# Maybe it's a silly idea, but oh well... Riding competition-videos?



## manca (Feb 23, 2011)

I was thinking if we could make a competition for all of us that don't have possibilities to show our horses.

So judges would tell us what to do (in different categories: ground work, english and western disciplines, bareback...) and we would film ourselves and post the video. Judges could then critique us and tell the places we took.

So what's your opinion on this virtual horse shows?


----------



## VelvetsAB (Aug 11, 2010)

Finding judges that actually KNOW how to judge and what to look for may be a problem. 

I wouldn't participate in it, unless I knew someone like Maura was a judge for the hunter division.
_Posted via Mobile Device_


----------



## xxnoreinsxx (Dec 20, 2011)

Theres a site kind of like that already except you have to pay for an entry fee like normal shows.
horseshow.com


----------



## gypsygirl (Oct 15, 2009)

i think it sounds like a cool idea !


----------



## manca (Feb 23, 2011)

Maybe everyone could suggest few persons for judges? There are a lot of experienced horsey people here. We could ask them if they would want to judge.

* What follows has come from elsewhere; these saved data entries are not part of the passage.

(** C3, as the code has it.  When the font loads and the charset is shorter
    than 2^31 bytes, [num_chars] of the returned atlas is the number of
    codepoints decoded from the charset, a codepoint that occurs twice
    counted twice, and the entries carry these codepoints in charset order;
    it is the number of distinct codepoints exactly when no codepoint
    repeats. *)
Theorem num_chars_counts_every_codepoint
    (host : host_t) (fuel : nat) (path : cstring) (ph : float) (charset : option cstring)
    (char_type : glyph_encoding_type_t) (use_sdf : bool)
    (font : glyph_font_t) (atlas : glyph_atlas_t) :
  glyph_ttf_load_font_from_file host path = Some font ->
  Z.of_nat (strlen (charset_or_default charset)) < 2 ^ 31 ->
  glyph_atlas_create host fuel path ph charset char_type use_sdf = Some (Returns atlas) ->
  num_chars atlas
    = Z.of_nat (length (charset_codepoints char_type (charset_or_default charset))) /\
  (forall cs, chars atlas = Some cs ->
     map ch_codepoint cs = charset_codepoints char_type (charset_or_default charset)) /\
  (num_chars atlas
     = Z.of_nat (distinct_codepoints char_type (charset_or_default charset)) <->
   NoDup (charset_codepoints char_type (charset_or_default charset))).
Proof.
  intros Hfont Hlen Hcreate.
  pose proof (create_num_chars _ _ _ _ _ _ _ _ _ Hfont Hcreate) as Hnum.
  rewrite charset_length_codepoints in Hnum by exact Hlen.
  split; [exact Hnum|]. split.
  - intros cs Hcs. rewrite map_fmap.
    exact (created_codepoints host fuel path ph charset char_type use_sdf font atlas cs
             Hfont Hlen Hcreate Hcs).
  - rewrite Hnum, <- remove_dups_same_length. unfold distinct_codepoints. lia.
Qed.
(** * normalizr/normalizr.py: the [Normalizr] class, embedded and verified

    The development follows the module top to bottom.

    - Python text is a list of Unicode code points ([list N]); method names
      and option names are identifiers and are kept as [string].
    - The instance attributes [__language], [__stop_words] and
      [__characters_regexes] are the fields of the record [Normalizr]; a
      method is a function in the monad [M], which threads the instance and
      carries the exception a call ends with.  The instance is returned with
      an exception too: what a call changed before it failed stays changed.
    - What the module imports (unicodedata, re, str.lower, the patterns of
      normalizr.regex, the files under data/) is the interface [Runtime];
      every definition and theorem is parametric in it, and [Sample] gives
      one small instance on which the definitions are evaluated.
    - Where Python 2 and Python 3 differ, the embedding follows Python 3,
      where [str] is Unicode text. *)

From stdpp Require Import gmap strings list sorting.

Local Open Scope N_scope.

(** ** Text *)

Abbreviation char := N.
Abbreviation str := (list N).

(** A literal: the code points of an ASCII string. *)
Definition u (s : string) : str := Ascii.N_of_ascii <$> String.list_ascii_of_string s.

(** The characters [str.split()] and [str.strip()] treat as whitespace
    (CPython's Py_UNICODE_ISSPACE). *)
Definition isspace (c : char) : bool :=
  ((9 <=? c) && (c <=? 13)) || ((28 <=? c) && (c <=? 32))
  || (c =? 133) || (c =? 160) || (c =? 5760)
  || ((8192 <=? c) && (c <=? 8202))
  || (c =? 8232) || (c =? 8233) || (c =? 8239) || (c =? 8287) || (c =? 12288).

(** The list a scan leaves for the word read so far: nothing when no
    character was read. *)
Definition flush (word : str) : list str :=
  match word with [] => [] | _ => [word] end.
(* ===== verification/_CoqProject ===== *)
-Q . S2P
Prelude.v
Text.v
Types_util.v
Headers_util.v
Processor.v
Checksum.v
TestPackets.v
NatEngine.v
NatTable.v
NatProofs.v
NatReply.v
NatSeqlock.v
Rings.v
SpscConc.v
Double.v
Telemetry.v
TxFrame.v
DhcpEngine.v
DhcpProofs.v
DhcpWire.v
Scheduler.v
Config.v
SelfTest.v
Network_util.v
NetworkConfig.v
ProcNet.v
ForwardingState.v
Forward.v
Workers.v
SnapshotConc.v
StopTokens.v
QosService.v
RawSocket.v
Descriptors.v
Collector.v
HostInfo.v
NumPad.v
Dashboard.v
Paint.v
Widgets.v
StyleSheet.v
App.v
Main.v
Threads.v
ControlPlane.v
System.v
EndToEnd.v
Books.v
Leases.v
Window.v
Ownership.v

I won't be able to participate as my mare cannot be ridden at this time (only 15 mins at walk), but I would love to watch and I think I could learn something from this.


----------



## Sphi (Apr 8, 2010)

You could have multiple judges who score each video in categories. Like, they could rate you 1-10 on things like Heels, Legs, Arms, Head, Back, Release, etc. Then you take the average of each judge's score for each category. That way any bias or bad judging would be evened out. For example, if one judge gave the person's release a 3, one gave them a 7, and one gave them an 8, the person would average a 6 in that category.


----------



## gypsygirl (Oct 15, 2009)

Sphi said:


> You could have multiple judges who score each video in categories. Like, they could rate you 1-10 on things like Heels, Legs, Arms, Head, Back, Release, etc. Then you take the average of each judge's score for each category. That way any bias or bad judging would be evened out. For example, if one judge gave the person's release a 3, one gave them a 7, and one gave them an 8, the person would average a 6 in that category.


great idea !


----------